As they come to terms with their humiliating failure to undo the Affordable Care Act, Republicans eyeing next year’s congressional campaign are grappling with a new dilemma: Do they risk depressing their conservative base by abandoning the repeal effort or anger a broader set of voters by reviving a deeply unpopular bill even closer to the midterm elections?

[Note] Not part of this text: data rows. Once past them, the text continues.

(** X15.  Every parsed row comes from a show time of a child event of an
    event of the first block of [ShowDetails], and takes its venue name,
    address and chain from the [Venues] entry of that block, its title from
    the event, and its time and session id from the show time; a missing
    name, address, time or session id is the empty string, a missing title
    or chain is ["Unknown"], and the session id is passed through
    [str()]. *)
Theorem text_of_rows (DATE_CODE : string) (data : pyval)
    (rows : list ParsedShow) (r : ParsedShow) :
  parse_payload DATE_CODE data = Ok rows ->
  r ∈ rows ->
  exists sd0 ven ev ch sh,
    row_source data sd0 ev ch sh /\
    Py.get sd0 "Venues" (JObj []) = Ok ven /\
    text_field ven "VenueName" "" (venue r) /\
    text_field ven "VenueAdd" "" (address r) /\
    text_field ven "VenueCompName" "Unknown" (chain r) /\
    text_field ev "EventTitle" "Unknown" (movie r) /\
    text_field sh "ShowTime" "" (time r) /\
    Py.get sh "SessionId" (JStr "") ≫= Py.str = Ok (session_id r).
Proof.
  intros Hp Hr.
  destruct (parse_payload_origin _ _ _ _ Hp Hr)
    as (sd0 & ven & ev & ch & sh & Hsrc & _ & _ & H).
  by exists sd0, ven, ev, ch, sh.
Qed.

Lemma text_of_rows_witness :
  exists r ven ev sh,
    parse_payload "20260101" (one_show_payload [category 100 2 200]) = Ok [r] /\
    text_field ven "VenueCompName" "Unknown" (chain r) /\
    text_field ev "EventTitle" "Unknown" (movie r) /\
    Py.get sh "SessionId" (JStr "") ≫= Py.str = Ok (session_id r).
Proof.
  eexists.
  destruct (text_of_rows "20260101" (one_show_payload [category 100 2 200]) _ _
              ltac:(vm_compute; reflexivity) ltac:(apply list_elem_of_here))
    as (sd0 & ven & ev & ch & sh & _ & _ & _ & _ & Hc & Ht & _ & Hs).
  exists ven, ev, sh. split; [reflexivity|].
  split; [exact Hc|]. split; [exact Ht | exact Hs].
Defined.

(** X16.  All the rows of one payload carry the same venue name, address
    and chain. *)
Theorem rows_of_one_venue (DATE_CODE : string) (data : pyval)
    (rows : list ParsedShow) (r r' : ParsedShow) :
  parse_payload DATE_CODE data = Ok rows ->
  r ∈ rows -> r' ∈ rows ->
  venue r = venue r' /\ address r = address r' /\ chain r = chain r'.
Proof.
  intros Hp Hr Hr'.
  destruct (parse_payload_origin _ _ _ _ Hp Hr)
    as (sd0 & ven & ? & ? & ? & (sd & ? & ? & ? & Hsd & Hsd0 & _) & _ & _
        & Hven & Hn & Ha & Hc & _).
  destruct (parse_payload_origin _ _ _ _ Hp Hr')
    as (sd0' & ven' & ? & ? & ? & (sd' & ? & ? & ? & Hsd' & Hsd0' & _) & _ & _
        & Hven' & Hn' & Ha' & Hc' & _).
  unfold text_field in *.
  assert (sd' = sd) as -> by congruence.
  assert (sd0' = sd0) as -> by congruence.
  assert (ven' = ven) as -> by congruence.
  repeat split; congruence.
Qed.

Lemma rows_of_one_venue_witness :
  exists r r',
    parse_payload "20260101"
      (payload_of_shows [priced_show "10:00 AM" 200; priced_show "01:00 PM" 150])
    = Ok [r; r'] /\
    venue r = venue r' /\ address r = address r' /\ chain r = chain r'.
Proof.
  eexists _, _. split; [vm_compute; reflexivity|].
  apply (rows_of_one_venue "20260101"
           (payload_of_shows [priced_show "10:00 AM" 200; priced_show "01:00 PM" 150])
           _ _ _ ltac:(vm_compute; reflexivity)
           ltac:(apply list_elem_of_here)
           ltac:(apply list_elem_of_further, list_elem_of_here)).
Defined.

(** X17.  What [parse_payload] does at the top of the payload: a payload
    that is not an object raises [AttributeError]; a missing [ShowDetails],
    or one that holds a false value ([null], [[]], [{}], [""], [0], ...),
    gives no rows and no error; a true value that is not a list raises:
    [KeyError] for an object, [AttributeError] for a string, [TypeError]
    for a number or [true]. *)
Theorem show_details_edge_cases (DATE_CODE : string) :
  (forall data, ~ is_obj data -> parse_payload DATE_CODE data = Raise AttributeError) /\
  (forall kv, dict_get "ShowDetails" kv = None ->
     parse_payload DATE_CODE (JObj kv) = Ok []) /\
  (forall kv v, dict_get "ShowDetails" kv = Some v -> Py.truthy v = false ->
     parse_payload DATE_CODE (JObj kv) = Ok []) /\
  (forall kv v, dict_get "ShowDetails" kv = Some v -> Py.truthy v = true ->
     (forall l, v <> JArr l) ->
     parse_payload DATE_CODE (JObj kv) = Raise (show_details_error v)).
Proof.
  repeat split.
  - intros data Hno. destruct data; try done. exfalso. apply Hno. by eexists.
  - intros kv Hk. unfold parse_payload, Py.get. by rewrite Hk.
  - intros kv v Hk Hv. unfold parse_payload, Py.get. rewrite Hk. simpl.
    by rewrite Hv.
  - intros kv v Hk Hv Hl. unfold parse_payload, Py.get. rewrite Hk. simpl.
    rewrite Hv. simpl.
    destruct v as [|b|z|x|s|l|kv']; try done.
    + by destruct s.
    + exfalso. by eapply Hl.
Qed.

Lemma show_details_edge_cases_witness :
  parse_payload "20260101" (JArr []) = Raise AttributeError /\
  parse_payload "20260101" (JObj [("ShowDetails", JNull)]) = Ok [] /\
  parse_payload "20260101" (JObj [("ShowDetails", JObj [("0", JNull)])])
  = Raise KeyError.
Proof.
  destruct (show_details_edge_cases "20260101") as (H1 & _ & H3 & H4).
  split; [apply H1; by intros [? ?]|]. split.
  - by apply (H3 [("ShowDetails", JNull)] JNull).
  - by apply (H4 [("ShowDetails", JObj [("0", JNull)])] (JObj [("0", JNull)])).
Defined.

(** ** Show times of other dates *)

Lemma parse_show_undated DATE_CODE title vn va chn dim lang sh :
  is_obj sh -> dated DATE_CODE sh = false ->
  parse_show DATE_CODE title vn va chn dim lang sh = Ok [].
Proof.
  intros [kv ->]. unfold dated, parse_show, Py.get. simpl.
  destruct (dict_get "ShowDateCode" kv) as [[| | | |c| |]|]; simpl; try done.
  by intros ->.
Qed.

(** X18.  Among the show times of a child event, which are objects,
    those of another date contribute nothing and are not read beyond their
    date code: dropping them from [ShowTimes] leaves the outcome of the
    child event unchanged, rows and exceptions alike. *)
Theorem other_dates_are_skipped (DATE_CODE title vn va chn : string)
    (kv : list (string * pyval)) (shows : list pyval) :
  dict_get "ShowTimes" kv = Some (JArr shows) ->
  Forall is_obj shows ->
  parse_child DATE_CODE title vn va chn (JObj kv) =
  parse_child DATE_CODE title vn va chn
    (JObj (dict_set "ShowTimes"
             (JArr (filter (fun sh => dated DATE_CODE sh = true) shows)) kv)).
Proof.
  intros Hk Hobj. unfold parse_child, stripped_or_unknown, Py.get.
  rewrite !dict_get_set, Hk. cbn [decide]. simpl.
  destruct (default (JStr "") (dict_get "EventDimension" kv)); try done.
  destruct (default (JStr "") (dict_get "EventLanguage" kv)); try done.
  simpl. symmetry. apply for_each_filter. intros sh Hsh Hd.
  rewrite Forall_forall in Hobj. apply parse_show_undated; [by apply Hobj|].
  by destruct (dated DATE_CODE sh).
Qed.

Lemma other_dates_are_skipped_witness :
  parse_child "20260101" "Alpha" "PVR" "" "PVR" (JObj two_dates_child) =
  parse_child "20260101" "Alpha" "PVR" "" "PVR"
    (JObj (dict_set "ShowTimes" (JArr [sample_show_time [category 100 2 200]])
             two_dates_child)).
Proof.
  exact (other_dates_are_skipped "20260101" "Alpha" "PVR" "" "PVR"
           two_dates_child
           [sample_show_time [category 100 2 200]; next_day_show]
           ltac:(reflexivity)
           ltac:(repeat constructor; by eexists)).
Defined.
(** * NIA driver: a shallow embedding of [nia_driver.py]

    The driver is one Python class, [NIADriver], with a constructor and three
    methods ([connect], [read_signal], [disconnect]).  Its state is the
    attribute record of [self]; its effects are calls on a [logging] logger
    and draws from the [random] module.  Methods are embedded as computations
    in a state-and-exception monad over the pair (object, outside world);
    samples are IEEE binary64 numbers, carried by Rocq's primitive floats.

    Layout: the definitions come first (binary64 helpers, the pieces of the
    Python runtime the driver touches, the driver itself), then the facts. *)

From Stdlib Require Import ZArith List Bool String Lia Floats Uint63 DecimalString.
Import ListNotations.
Local Open Scope Z_scope.

(* ================================================================== *)
(** * Part I: definitions                                              *)
(* ================================================================== *)

(** ** Binary64 numbers seen as dyadic rationals *)

Module Binary64.

(** Number of binary digits of a mantissa, as [SpecFloat] counts them. *)
Definition digits (p : positive) : Z := Z.pos (digits2_pos p).

(** A shift register that has lost no bit so far. *)
Definition exact_record (m : Z) : shr_record :=
  {| shr_m := m; shr_r := false; shr_s := false |}.

(** The mantissa [v] moved up to exactly 53 digits. *)
Definition scaled (v : positive) : positive :=
  Z.to_pos (Z.pos v * 2 ^ (53 - digits v)).
(** ** The welcome flag in storage *)

(** Only a read that resolves to the exact string ['true'] counts as
    welcome seen. *)
Lemma checkWelcomeStatus_true_iff (read : outcome (option string)) :
  checkWelcomeStatus read = true ↔ read = Resolved (Some "true").
Proof.
  destruct read as [welcomed | reason]; cbn; [|done].
  unfold strict_eq. rewrite bool_decide_eq_true.
  split; [by intros -> | by intros [= ->]].
Qed.

(** X10. The welcome screen and the start-up check agree on the key and
    the value: once the screen's write went through, the check reads
    [true], whatever the store held and whatever is later written under
    other keys.  A failed write leaves the store as it was, and the
    screen is released in both cases. *)
Theorem welcome_flag_round_trip (store : AsyncStorage.t) :
  (∀ other value,
     other ≠ "hasSeenWelcome" →
     checkWelcomeStatus
       (Resolved
          (AsyncStorage.getItem "hasSeenWelcome"
             (AsyncStorage.setItem other value
                (WelcomeScreen.setWelcomeFlag true store).1))) = true)
  ∧ checkWelcomeStatus
      (Resolved
         (AsyncStorage.getItem "hasSeenWelcome"
            (WelcomeScreen.setWelcomeFlag true store).1)) = true
  ∧ (WelcomeScreen.setWelcomeFlag false store).1 = store
  ∧ (∀ writable, (WelcomeScreen.setWelcomeFlag writable store).2 = true).
Proof.
  unfold WelcomeScreen.setWelcomeFlag, AsyncStorage.getItem,
    AsyncStorage.setItem, AsyncStorage.t in *;
    cbn [fst snd checkWelcomeStatus]. unfold strict_eq.
  split_and!.
  - intros other value Hne.
    by rewrite lookup_insert_ne, lookup_insert_eq.
  - by rewrite lookup_insert_eq.
  - done.
  - by intros [].
Qed.
Lemma invokeEvent_on_stopped overlay event ty st :
  wf st -> accepted event = Some ty -> heard event = None ->
  invokeEvent_on overlay event st = (Normal tt, detach ty st).
Proof.
  intros W. destruct event as [ev|]; unfold accepted, heard; [|discriminate].
  unfold invokeEvent_on, bind, dispatchEvent.
  destruct (dispatchable ev); cbn [andb]; [|discriminate].
  destruct (ev_stop_propagation ev); cbn [negb]; [|discriminate].
  intros [= <-] _. unfold ret, get. now apply removal_loop_all.
Qed.

Lemma invokeEvent_on_dispatch overlay event ty st :
  heard event = Some ty ->
  invokeEvent_on overlay event st =
  (dispatch overlay ty true ;;
   n <- get (fun st => List.length (registeredListeners st)) ;;
   removal_loop ty n) st.
Proof.
  intros H. apply heard_event in H as (ev & -> & <- & D & S).
  unfold invokeEvent_on, dispatchEvent. now rewrite D, S.
Qed.

Lemma invokeEvent_on_spec overlay event ty st :
  wf st -> heard event = Some ty -> String.eqb "click" ty = false ->
  invokeEvent_on overlay event st = (Normal tt, after_invokeEvent ty st).
Proof.
  intros W H Hty. rewrite (invokeEvent_on_dispatch overlay event ty st H).
  unfold bind.
  rewrite dispatch_spec by assumption.
  unfold get. now rewrite removal_loop_all by now apply wf_after_dispatch.
Qed.

(** * [registerActions] *)

Lemma fresh_not_attached ty c regs :
  Forall (fun r => r_id r < c_id c) regs ->
  existsb (same_listener ty c) (OverlayClick :: map att regs) = false.
Proof.
  intros H. cbn [existsb same_listener orb]. rewrite existsb_map.
  apply not_true_is_false. intros E. apply existsb_exists in E as [r [Hr E]].
  rewrite Forall_forall in H. specialize (H r Hr).
  cbn in E. apply andb_true_iff in E as [_ E]. apply Nat.eqb_eq in E.
  unfold r_id in H. lia.
Qed.

Lemma registerActions_spec ty a st :
  wf st ->
  registerActions ty a st = (Normal tt, after_registerActions ty a st).
Proof.
  intros W. destruct a as [| |l]; try reflexivity.
  unfold registerActions. monad.
  rewrite nth_error_last. cbn [r_listener].
  unfold addEventListener, after_registerActions, with_callbacks, set_modal,
    set_nextClosure, set_registeredListeners.
  cbn [modal preModalFocusTarget registeredListeners isActive activeElement
       nextClosure calls new_entries].
  rewrite (wf_mirror _ W), fresh_not_attached by exact (wf_fresh _ W).
  unfold set_listeners. cbn [title_children description_children
    confirm_innerText decline_innerText confirm_display decline_display
    modal_display md_style listeners].
  rewrite map_app. reflexivity.
Qed.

The question is particularly acute in the House, where the Republican majority could be at risk in 2018 if the party’s voters are demoralized, and Democratic activists, energized by the chance to send a message to President Trump, stream to the polls.
Sifting through the wreckage of a disastrous week, Republican strategists and elected officials were divided over the best way forward. Some House Republicans pressed to move on to other issues and notch some victories that could delight their own loyalists while not turning off swing voters.